In this assignment you'll modify write an MLP model the predict whether a segments of the human chromosome 22 (Chr22) contain the binding sites for the JUND TF. You can modify the mlp notebook I shared with you to work on this problem. You need to have at least one hidden layer. You have to compute a weighted loss, and include accessibility information in your model, as described below.

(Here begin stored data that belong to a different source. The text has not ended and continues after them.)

Lemma connect_do_ok s addr w :
  (interrupts w < fuel)%nat -> is_Some (TIMEVAL_TO_MSEC (tmout_connect (opt s))) ->
  on_socket s w (tnt_io_connect_do fuel s addr w) (fun w' => sock w' (fd s) = Peer addr).
Proof.
  intros Hi [ms Hms]. unfold tnt_io_connect_do.
  destruct (nonblock_ok s true w) as (res & e & w1 & E & Hc & Hf & Hres & Hs). injection E as ->.
  case_decide as Hok. { apply on_socket_fail; [done..|]. revert Hres. rewrite !elem_of_cons. tauto. }
  change (fd (put_errno e s)) with (fd s). change (opt (put_errno e s)) with (opt s).
  destruct (sys_connect _ addr w1) as [rc w2] eqn:Ec. apply spec_connect in Ec as (Hc2 & Hf2 & Hpeer & Hpend).
  assert (calm w w2) as Hcw by (by eapply calm_trans). assert (fds w2 = fds w) as Hfw by (by rewrite Hf2).
  case_decide as Hrc. { exists TNT_EOK, e, w2. repeat (split; [done|]). split; [set_solver|]. intros _. by apply Hpeer. }
  case_decide as Hin; [|apply (on_socket_fail s); [done..|set_solver]].
  destruct (sys_gettimeofday w2) as [[rc' st] w3] eqn:Et. apply spec_gettimeofday in Et as [(Hc3 & Hf3 & Hs3) Htv].
  eapply on_socket_weaken; [exact Hcw|exact Hfw|]. case_decide; [apply (on_socket_fail s); [done|done|set_solver]|].
  rewrite Hms. cbn [mbind option_bind].
  destruct (wait_ok fuel (put_errno e s) st (s32 ms) w3 addr) as (res4 & e4 & w4 & -> & Hc4 & Hf4 & Hres4 & Hw4).
  { destruct Hcw as [? _], Hc3 as [? _]. lia. } { done. }
  { rewrite Hs3. by apply Hpend. }
  cbn [mbind option_bind]. eapply on_socket_weaken; [exact Hc3|exact Hf3|].
  case_decide. { apply (on_socket_fail s); [done..|]. revert Hres4. rewrite !elem_of_cons. tauto. }
  change (fd (put_errno e4 (put_errno e s))) with (fd s) in *.
  destruct (sys_so_error _ w4) as [[rc5 op] w5] eqn:E5. apply spec_so_error in E5 as (Hc5 & Hf5 & Hp5).
  eapply on_socket_weaken; [exact Hc4|exact Hf4|].
  case_decide as Hop; [apply (on_socket_fail s); [done..|set_solver]|].
  eapply on_socket_weaken; [exact Hc5|exact Hf5|].
  destruct (nonblock_ok (put_errno e4 (put_errno e s)) false w5) as (res6 & e6 & w6 & -> & Hc6 & Hf6 & Hres6 & Hs6).
  exists res6, e6, w6. repeat (split; [done|]). intros Hr6. rewrite Hs6 by done.
  apply Hp5; [tauto|by apply dec_stable; tauto|]. by apply Hw4.
Qed.

(** ** Socket options *)

Lemma xbuf_total n s o lo hi w :
  0 <= lo <= 2 ^ 31 - 1 -> -1 <= hi <= 2 ^ 27 -> hi - lo + 1 < 2 ^ Z.of_nat n ->
  exists w', xbuf_loop n s o lo hi w = Some w' /\ quiet w w'.
Proof.
  revert lo hi w. induction n as [|n IH]; intros lo hi w Hlo Hhi Hn; cbn [xbuf_loop].
  - change (2 ^ Z.of_nat 0) with 1 in Hn. rewrite decide_True by lia. exists w. split; [done|apply quiet_refl].
  - rewrite Nat2Z.inj_succ, Z.pow_succ_r in Hn by lia. case_decide as Hd.
    { exists w. split; [done|apply quiet_refl]. }
    rewrite decide_True by lia. rewrite (u32_small (lo + hi)) by lia.
    set (avg := (lo + hi) / 2). assert (lo <= avg <= hi /\ 2 * avg <= lo + hi < 2 * avg + 2) as [Ha Hb]
      by (unfold avg; Z.to_euclidean_division_equations; lia).
    destruct (sys_setsockopt _ _ avg w) as [rc w1] eqn:E. apply spec_setsockopt in E as Hq. case_decide.
    + rewrite u32_small, s32_small by lia. destruct (IH (avg + 1) hi w1) as (w2 & -> & Hq2); [lia..|].
      exists w2. split; [done|]. by eapply quiet_trans.
    + assert (s32 (u32 (avg - 1)) = avg - 1) as ->.
      { destruct (decide (avg = 0)) as [->|]; [done|]. by rewrite u32_small, s32_small by lia. }
      destruct (IH lo (avg - 1) w1) as (w2 & -> & Hq2); [lia..|]. exists w2. split; [done|]. by eapply quiet_trans.
Qed.

(** The call followed by [f]. *)
Lemma xbufmax_total {B} s o m w (f : tnt_error * W -> option B) :
  0 <= m < 2 ^ 31 -> exists w', (tnt_io_xbufmax s o m w ≫= f) = f (TNT_EOK, w') /\ quiet w w'.
Proof.
  intros Hm. unfold tnt_io_xbufmax.
  destruct (xbuf_total 28 s o (if decide (m = 0) then 16384 else m) (128 * 1024 * 1024) w) as (w' & -> & Hq); [case_decide; lia|lia|case_decide; lia|].
  by exists w'.
Qed.

(** What the options must satisfy. *)
Record options_ok (o : tnt_opt W) : Prop := {
  ok_send_buf : 0 <= send_buf o < 2 ^ 31;
  ok_recv_buf : 0 <= recv_buf o < 2 ^ 31;
  ok_tmout : is_Some (TIMEVAL_TO_MSEC (tmout_connect o));
}.

Lemma setopts_ok s w :
  options_ok (opt s) -> is_Some (opt_uri (opt s)) ->
  on_socket s w (tnt_io_setopts s w) (fun _ => True).
Proof.
  intros [Hsb Hrb _] [u Hu]. unfold tnt_io_setopts. rewrite Hu. cbn [mbind option_bind].
  destruct (if decide (host_hint u <> URI_UNIX) then _ else _) as [rc w1] eqn:E1.
  assert (quiet w w1) as Hq1. { case_decide; [by eapply spec_nodelay|]. injection E1 as <- <-. apply quiet_refl. }
  clear E1. case_decide. { destruct Hq1 as (? & ? & _). apply on_socket_fail; [done..|set_solver]. }
  match goal with |- context [tnt_io_xbufmax s SO_SNDBUF _ _ ≫= ?f] => destruct (xbufmax_total s SO_SNDBUF _ w1 f Hsb) as (w2 & -> & Hq2) end.
  match goal with |- context [tnt_io_xbufmax s SO_RCVBUF _ _ ≫= ?f] => destruct (xbufmax_total s SO_RCVBUF _ w2 f Hrb) as (w3 & -> & Hq3) end.
  destruct (sys_timeout _ SO_SNDTIMEO _ w3) as [rc4 w4] eqn:E4. apply spec_timeout in E4 as Hq4.
  assert (quiet w w4) as Hq by (repeat (eapply quiet_trans; [eassumption|]); apply quiet_refl).
  cbv beta iota. case_decide. { destruct Hq as (? & ? & _). apply on_socket_fail; [done..|set_solver]. }
  destruct (sys_timeout _ SO_RCVTIMEO _ w4) as [rc5 w5] eqn:E5. apply spec_timeout in E5 as Hq5.
  pose proof (quiet_trans _ _ _ Hq Hq5) as (? & ? & _).
  case_decide; [apply on_socket_fail; [done..|set_solver]|by apply on_socket_ok].
Qed.

(** ** All the attempts *)

(** From [w] to [w']: a new socket connected to one of [cand], or nothing. *)
Definition attempts (cand : list bytes) s w (result : tnt_error) s' w' : Prop :=
  same_conn s s' /\ calm w w' /\
  (result = TNT_EOK -> 0 < fd s' /\ (fd s' ∉ fds w) /\ fds w' = fds w ∪ {[fd s']} /\
     exists addr, addr ∈ cand /\ sock w' (fd s') = Peer addr) /\
  (result <> TNT_EOK -> fds w' = fds w /\ fd s' < 0 /\ (connected s' = true -> connected s = true)).

Lemma socket_positive fam ty pr w f w' :
  sys_socket fam ty pr w = (f, w') -> 0 ∈ fds w ->
  calm w w' /\ ((f < 0 /\ fds w' = fds w) \/ (0 < f /\ (f ∉ fds w) /\ fds w' = fds w ∪ {[f]})).
Proof.
  intros E H0. apply spec_socket in E as (Hc & [?|(Hf & Hn & E)]); split; auto. right.
  split; [|done]. destruct (decide (f = 0)) as [->|]; [done|lia].
Qed.

Lemma close_new s w F f :
  fd s = f -> 0 < f -> (f ∉ F) -> fds w = F ∪ {[f]} ->
  exists w', tnt_io_close s w = (put_fd false (-1) s, w') /\ calm w w' /\ fds w' = F.
Proof.
  intros <- Hf Hn Hw. unfold tnt_io_close. rewrite decide_True by done.
  destruct (spec_close_fds (fd s) w) as [Hc Hfds]. exists (sys_close (fd s) w). split; [done|]. split; [done|].
  rewrite Hfds, Hw. set_solver.
Qed.

Lemma attempts_next cand cand' s w result s1 w1 s' w' :
  same_conn s s1 -> (connected s1 = true -> connected s = true) -> calm w w1 -> fds w1 = fds w -> cand ⊆ cand' ->
  attempts cand s1 w1 result s' w' -> attempts cand' s w result s' w'.
Proof.
  intros H1 H2 H3 H4 H5 (A & B & C & D). split; [by eapply same_conn_trans|]. split; [by eapply calm_trans|].
  rewrite <- H4. split; [|naive_solver]. intros Hr. destruct (C Hr) as (? & ? & ? & a & ? & ?). eauto 10.
Qed.

Lemma attempts_failed cand s w result s' w' :
  same_conn s s' -> (connected s' = true -> connected s = true) -> calm w w' -> fds w' = fds w -> fd s' < 0 ->
  result <> TNT_EOK -> attempts cand s w result s' w'.
Proof. intros. split; [done|]. split; [done|]. by split. Qed.

Lemma addr_loop_ok l s w result :
  (interrupts w < fuel)%nat -> options_ok (opt s) -> is_Some (opt_uri (opt s)) -> 0 ∈ fds w ->
  (l = [] -> result <> TNT_EOK /\ fd s < 0) -> (result ∈ [TNT_EOK; TNT_ESYSTEM; TNT_ETMOUT]) ->
  exists result' s' w', addr_loop fuel s l result w = Some (result', s', w') /\
    result' ∈ [TNT_EOK; TNT_ESYSTEM; TNT_ETMOUT] /\ attempts (ai_addr <$> l) s w result' s' w'.
Proof.
  revert s w result. induction l as [|a l IH]; intros s w result Hi Ho Hu H0 Hnil Hres; cbn [addr_loop fmap list_fmap].
  { destruct (Hnil eq_refl). exists result, s, w. split; [done|]. split; [done|].
    apply attempts_failed; [apply same_conn_refl|done|apply calm_refl|done..]. }
  destruct (sys_socket _ _ _ w) as [f w1] eqn:E. apply socket_positive in E as (Hc & Hf); [|done].
  assert (forall s1 w1 res, same_conn s s1 -> (connected s1 = true -> connected s = true) -> calm w w1 -> fds w1 = fds w -> fd s1 < 0 ->
      res <> TNT_EOK -> res ∈ [TNT_EOK; TNT_ESYSTEM; TNT_ETMOUT] -> exists result' s' w', addr_loop fuel s1 l res w1 = Some (result', s', w') /\
      result' ∈ [TNT_EOK; TNT_ESYSTEM; TNT_ETMOUT] /\ attempts (ai_addr a :: (ai_addr <$> l)) s w result' s' w') as Hnext.
  { intros s1 w2 res Hs1 Hcn Hc2 Hf2 Hfd Hne Hin. pose proof (same_conn_opt _ _ Hs1) as Eo.
    destruct (IH s1 w2 res) as (r' & s' & w' & -> & Hr' & Hatt); [destruct Hc2; lia|by rewrite Eo..|by rewrite Hf2|done|done|].
    exists r', s', w'. split; [done|]. split; [done|]. eapply attempts_next; [exact Hs1|exact Hcn|exact Hc2|exact Hf2| |exact Hatt]. set_solver. }
  destruct Hf as [[Hf Hfds]|(Hf & Hn & Hfds)].
  { rewrite decide_True by done. apply Hnext; try done; [by exists (connected s), f, (sys_errno w1)|set_solver]. }
  rewrite decide_False by lia. set (s1 := put_fd (connected s) f s).
  assert (forall e w2 res, calm w w2 -> fds w2 = fds w1 -> res <> TNT_EOK -> res ∈ [TNT_EOK; TNT_ESYSTEM; TNT_ETMOUT] ->
    exists result' s' w', (let '(s0, w0) := tnt_io_close (put_errno e s1) w2 in addr_loop fuel s0 l res w0) = Some (result', s', w') /\
      result' ∈ [TNT_EOK; TNT_ESYSTEM; TNT_ETMOUT] /\ attempts (ai_addr a :: (ai_addr <$> l)) s w result' s' w') as Hclose.
  { intros e w2 res Hc2 Hf2 Hne Hin. destruct (close_new (put_errno e s1) w2 (fds w) f) as (w3 & -> & Hc3 & Hf3); [done..|by rewrite Hf2|].
    apply Hnext; try done; [by exists false, (-1), e|by eapply calm_trans]. }
  destruct (setopts_ok s1 w1 Ho Hu) as (r2 & e2 & w2 & -> & Hc2 & Hf2 & Hr2 & _). cbn [mbind option_bind].
  assert (calm w w2) as Hcw2 by (by eapply calm_trans).
  case_decide as Hne2; [by apply Hclose|].
  destruct (connect_do_ok (put_errno e2 s1) (ai_addr a) w2) as (r3 & e3 & w3 & -> & Hc3 & Hf3 & Hr3 & Hp3); [destruct Hcw2; lia|by destruct Ho|].
  cbn [mbind option_bind]. assert (calm w w3) as Hcw3 by (by eapply calm_trans). assert (fds w3 = fds w1) as Hfw3 by (by rewrite Hf3).
  case_decide as Hne3; [by apply (Hclose e3)|].
  exists r3, (put_errno e3 s1), w3. split; [done|]. split; [done|]. subst r3.
  split; [by exists (connected s), f, e3|]. split; [done|]. split; [|done]. intros _. split; [done|]. split; [done|].
  split; [by rewrite Hfw3|]. exists (ai_addr a). split; [set_solver|]. by apply Hp3.
Qed.

(** ** The whole *)

(** The part of the URI string that a field of [struct uri] designates, and
    the port, which goes on to the end of the string. *)
Definition part (chars : bytes) (p : range) : bytes :=
  match p with None => [] | Some (off, len) => take len (drop off chars) end.
Definition port_part (chars : bytes) (u : uri) : bytes :=
  match uri_service u with None => default_port | Some (off, _) => drop off chars end.

Definition host_part (chars : bytes) (h : host_ptr) : bytes :=
  match h with HostAt p => part chars p | HostUnix => URI_HOST_UNIX end.

Definition range_in (chars : bytes) (n : nat) (p : range) : Prop :=
  match p with None => True | Some (off, len) => (off + len <= length chars)%nat /\ (len < n)%nat end.

Definition host_in (chars : bytes) (h : host_ptr) : Prop :=
  match h with HostAt p => range_in chars 128 p | HostUnix => True end.

(** The parsed URI fits its string and the arrays it is copied to. *)
Definition uri_fits (chars : bytes) (u : uri) : Prop :=
  Forall (fun c => c <> 0) chars /\
  match host_hint u with
  | URI_UNIX => range_in chars SUN_PATH (uri_service u)
  | _ => host_in chars (uri_host u) /\ range_in chars (S (length chars)) (uri_service u)
  end.

(** The addresses of the server that the URI names. *)
Definition target (chars : bytes) (u : uri) (w : W) (a : bytes) : Prop :=
  match host_hint u with
  | URI_UNIX => sockaddr_un (part chars (uri_service u)) = Some a
  | _ => exists l w1, sys_getaddrinfo (host_part chars (uri_host u)) (port_part chars u) SOCK_STREAM IPPROTO_TCP w = (0, l, w1) /\ a ∈ (ai_addr <$> l)
  end.

Lemma c_string_ok bs r : Forall (fun c => c <> 0) bs -> c_string (bs ++ 0 :: r) = Some bs.
Proof. intros H. unfold c_string. rewrite strlen_app by done. cbn [mbind option_bind]. by rewrite take_app_length. Qed.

The data comprises 101 length segments from Chr22, with each position a one-hot vector denoting one of the four bases (A, C, G, T). Thus, each element of the input is 2d with size $101 \times 4$. Each such element has a target label $0$ or $1$, indicating whether the TF binds to that segment or not. The data also includes a weight per input element, since there are only a few binding sites (0.42%), so that you'd obtain an accuracy of 99.58% just by predicting there are no binding sites. This means you have to use the weights to discount the losses for label $0$ and enhance the losses for label $1$ items. Finally, there is an array of values, one per input element, that also indicates the chromosome accessibility for that segment.
The data is split into training, validation and testing sets. Each set contains the following files:
- shard-0-X.joblib: the set of 101 x 4 input elements
- shard-0-y.joblib: the true labels: 0 or 1
- shard-0-w.joblib: weight per input element
- shard-0-a.joblib: accessibility value per input element
You can read these files by using joblib.load function, which will populate a numpy array. For example
X = joblib.load('shard-0-X.joblib')
will results in a numpy array X, which you can then convert to torch tensor, and so on.
You can download the data as TF_data.zip. Unzip it to create the train, valid, test directories.
First, you must write a dataset class that can load the data from the different directories (train_dataset, valid_dataset, test_dataset). Your class will have the following structure:
from torch.utils.data import Dataset class JUND_Dataset(Dataset): def __init__(self, data_dir): '''load X, y, w, a from data_dir''' super(JUND_Dataset, self).__init__() # load X, y, w, a from given data_dir # convert them into torch tensors def __len__(self): '''return len of dataset''' def __getitem__(self, idx): '''return X, y, w, and a values at index idx'''
Once you have created the dataset class it can be passed to the DataLoader class to get batches like we did for MNIST.
For the MLP model, the only difference is that the 2d input ($101\times 4$) will have to be flattened into 404d vector. Then pass it to the hidden layer, and apply relu activation. You can also try to add in a dropout layer at this point. However, before feeding the output of the hidden layer to the output layer, you must concatenate the accessibility value. So if you are using hidden dimension of 128, then after concatenating the accessibility value, it will become a 129d vector, which should be fed to the final output layer of size 1, since we have a binary class/label.
The only other issue is the loss function. You should use binary_cross_entropy_with_logits with weight set to the weights per input element. Check out the documentation for details.
You need to train the model on the training data, and use the validation data to select how many epochs you want to use and to choose the hidden dimension. Use the weighted prediction accuracy as the evaluation metric. That is, sum of the weights of the correct predictions divided by the total weight across all the input elements. Finally, report the weighted accuracy on the test data.
What to submit
- Upload your jupyter notebook on submitty
- The notebook must have output values for the final test accuracy.
- Do not submit the data file or directories.